Hau-Hau tersenyum geli. "Gak usah, makasih."

Aku bangkit dari jongkok dan menepuk bokong rokku yang kotor, lalu berjalan di samping Hau-Hau, di sisi kendaraan.

Lagi, Hau-Hau tersenyum geli. "Kamu jentel banget!"

Aku terkesiap, baru sadar. Kuraba-raba selangkanganku, takutnya ada yang tumbuh—tapi tidak. "Kali gegara lo manis banget." Aku mengendus leher Hau-Hau. "Sama wangi banget. Cewek banget. Pantes Cebol kelepek-kelepek."

Hau-Hau mengernyit sedikit. "Kamu ... suka cewek?"

"Gak juga. Gue suka abang lo. Tampangnya doang, sih." Kugandeng tangan Hau-Hau yang tipis. "Tapi kayaknya gue bisa apresiasi cewek cantik juga. Kayak lo sama Iqla, misalnya."

Hau-Hau memekik dan tergelak ketika aku coba menggerepe bokongnya. "Kamu juga cantik," ungkapnya.

"Oiya, dong!
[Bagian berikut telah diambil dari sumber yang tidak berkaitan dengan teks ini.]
(** * Healthcare notification system: a shallow embedding and its properties

    The program under study is [healthcare-notification-system.py]: a
    [NotificationCenter] that owns a list of [Notification] objects and an
    identifier counter, and a [HealthcareProviderSystem] that wraps one
    center behind a login check.

    Python objects are mutable and shared by reference: the center's list
    and the values its methods return point to the same [Notification]
    objects.  The embedding therefore has an explicit object heap; a
    notification value is an address in that heap, and the methods are
    computations in a state monad over the heap, the system object and the
    console. *)

From stdpp Require Import base option list strings.
From Stdlib Require Import ZArith Lia.

(** ** Data model *)

(** [datetime.datetime] values are opaque to the program: it stores them
    and prints them.  A reading of the clock is an integer here. *)
Definition datetime : Type := Z.

(** [class Notification] *)
Record Notification : Type := mkNotification {
  notification_id : Z;
  title : string;
  content : string;
  timestamp : datetime;
  is_read : bool
}.
(** * Reconciliation orchestrator of hierarchicalforecast ([core.py])

    A shallow embedding of [_build_fn_name], [_reverse_engineer_sigmah] and
    of the class [HierarchicalReconciliation] ([_prepare_fit], [reconcile],
    [bootstrap_reconcile]), with the properties of the orchestrator that the
    specification states about them.

    Conventions of the embedding:
    - Python [str] is [string]; column names are taken to be ASCII.
    - A Python [int] is a [Z]; a Python [float] is a rational together with
      the text [format] prints for it (the shortest round-trip printing of
      binary floats is not part of this development).  Arithmetic on
      [float64] is exact; the cast [astype(np.float32)] is a parameter.
    - [scipy.stats.norm.ppf], [time.time] and the re-sorting of the frames
      that [sort_df] asks of pandas are parameters ([externals]).
    - The reconciliation algorithms are external.  What they return is kept
      symbolically, as a reference to the call that produced it; whether a
      call returns or raises is a parameter too. *)

From Stdlib Require Import List String Ascii Bool Arith ZArith QArith Lia.
From Stdlib Require Import DecimalString Permutation Sorted Qround.
Import ListNotations.

Close Scope Q_scope.
Open Scope nat_scope.
Open Scope list_scope.
Open Scope string_scope.

(* ================================================================== *)
(** * Python strings *)

Module Str.

(** [sub in s] *)
Fixpoint contains (sub s : string) : bool :=
  if String.prefix sub s then true
  else match s with
       | EmptyString => false
       | String _ s' => contains sub s'
       end.

(** [sep.join(l)] *)
Fixpoint join (sep : string) (l : list string) : string :=
  match l with
  | [] => ""
  | [x] => x
  | x :: l' => x ++ sep ++ join sep l'
  end.

(** [str(z)] for an [int] *)
Definition of_Z (z : Z) : string := NilZero.string_of_int (Z.to_int z).

(** [x in l] for a list of strings *)
Definition mem (x : string) (l : list string) : bool :=
  existsb (String.eqb x) l.

End Str.

(* ================================================================== *)
(** * Python values *)

(** Numbers: an [int], or a [float] with its printed form. *)
Inductive number :=
| Int (z : Z)
| Float (q : Q) (repr : string).

Definition num_value (n : number) : Q :=
  match n with
  | Int z => inject_Z z
  | Float q _ => q
  end.

(** [f'{n}'] *)
Definition format_number (n : number) : string :=
  match n with
  | Int z => Str.of_Z z
  | Float _ r => r
  end.

(** The attribute values a reconciler instance holds. *)
Inductive pyval :=
| VNone
| VBool (b : bool)
| VNum (n : number)
| VStr (s : string).

(** [f'{v}'] *)
Definition format_val (v : pyval) : string :=
  match v with
  | VNone => "None"
  | VBool true => "True"
  | VBool false => "False"
  | VNum n => format_number n
  | VStr s => s
  end.

(** [bool(v)] *)
Definition truthy (v : pyval) : bool :=
  match v with
  | VNone => false
  | VBool b => b
  | VNum n => negb (Qeq_bool (num_value n) 0%Q)
  | VStr s => negb (String.eqb s "")
  end.

(** [v == 'lit'] for a string literal *)
Definition eq_str (v : pyval) (lit : string) : bool :=
  match v with
  | VStr s => String.eqb s lit
  | _ => false
  end.

(** [v == x] for a float literal [x] *)
Definition eq_float (v : pyval) (x : Q) : bool :=
  match v with
  | VBool b => Qeq_bool (if b then 1%Q else 0%Q) x
  | VNum n => Qeq_bool (num_value n) x
  | _ => false
  end.

(* ================================================================== *)
(** * Errors *)

(** One constructor per [raise] of [core.py], then the exceptions of the
    interpreter and of numpy/pandas that the modelled statements can
    throw. *)
Inductive error :=
| UnknownIntervalMethod (intervals_method : string)  (* ValueError, l.129 *)
| MissingYdf                                         (* l.133 *)
| LevelOutsideDomain                                 (* l.139 *)
| NonNumericColumns                                  (* l.147 *)
| NullValues                                         (* l.151 *)
| ModelsNotInYdf                                     (* l.159 *)
| SeriesDifferenceS (S_diff Y_hat_diff : nat)        (* l.167 *)
| SeriesDifferenceY (Y_hat_diff Y_diff : nat)        (* l.174 *)
| MissingIntervals (model_name : string)             (* l.64 *)
| KeyError (key : string)
| IndexError
| FloatValueError (text : string)
| ReshapeError (size rows : nat)
| BroadcastError
| TypeError
| LengthMismatch (expected given : nat)
| NoObjectsToConcatenate
| UnboundLocalError (name : string)
| LibraryError (what : string)     (* raised inside pandas or numpy *)
| ReconcilerError (what : string). (* raised by a reconciler *)

(** The text of the exception, as the f-strings build it. *)
Definition message (e : error) : string :=
  match e with
  | UnknownIntervalMethod m => "Unkwon interval method: " ++ m
  | MissingYdf => "you need to pass `Y_df`"
  | LevelOutsideDomain => "Level outside domain, send `level` list in [0,100)"
  | NonNumericColumns => "`Y_hat_df`s columns contain non numeric types"
  | NullValues => "`Y_hat_df` contains null values"
  | ModelsNotInYdf => "Check `Y_hat_df`s models are included in `Y_df` columns"
  | SeriesDifferenceS s y =>
      "Check `S_df`, `Y_hat_df` series difference, S\Y_hat="
        ++ Str.of_Z (Z.of_nat s) ++ ", Y_hat\S=" ++ Str.of_Z (Z.of_nat y)
  | SeriesDifferenceY yh y =>
      "Check `Y_hat_df`, `Y_df` series difference, Y_hat\Y="
        ++ Str.of_Z (Z.of_nat yh) ++ ", Y\Y_hat=" ++ Str.of_Z (Z.of_nat y)
  | MissingIntervals m =>
      "Please include `" ++ m ++ "` prediction intervals in `Y_hat_df`"
  | KeyError k => k
  | IndexError => "list index out of range"
  | FloatValueError t => "could not convert string to float: '" ++ t ++ "'"
  | ReshapeError _ _ => "cannot reshape array"
  | BroadcastError => "operands could not be broadcast together"
  | TypeError => "unsupported operand type(s)"
  | LengthMismatch _ _ => "Length mismatch"
  | NoObjectsToConcatenate => "No objects to concatenate"
  | UnboundLocalError n => "local variable '" ++ n ++ "' referenced before assignment"
  | LibraryError what => what
  | ReconcilerError what => what
  end.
Jelas!"

"Alma, kamu harusnya di sana pura-pura ngerendah, terus muji aku balik."

"Kenapa?"

"Sebut aja etika cewek."

"Walopun semisal gue gak pengen muji?"

"Pujian palsu juga etika cewek."

"Tapi kalo gue puji lo, lo mesti puji gue balik juga, dong?"

"Iya."

"Gak ada abisnya, dong?"

"I ... ya?

"Meh. Berabe."

"Kamu makin kayak mbak aku, ih." Hau-Hau geleng-geleng. "Gimana kondisi Zaza? Kita udah boleh jenguk?"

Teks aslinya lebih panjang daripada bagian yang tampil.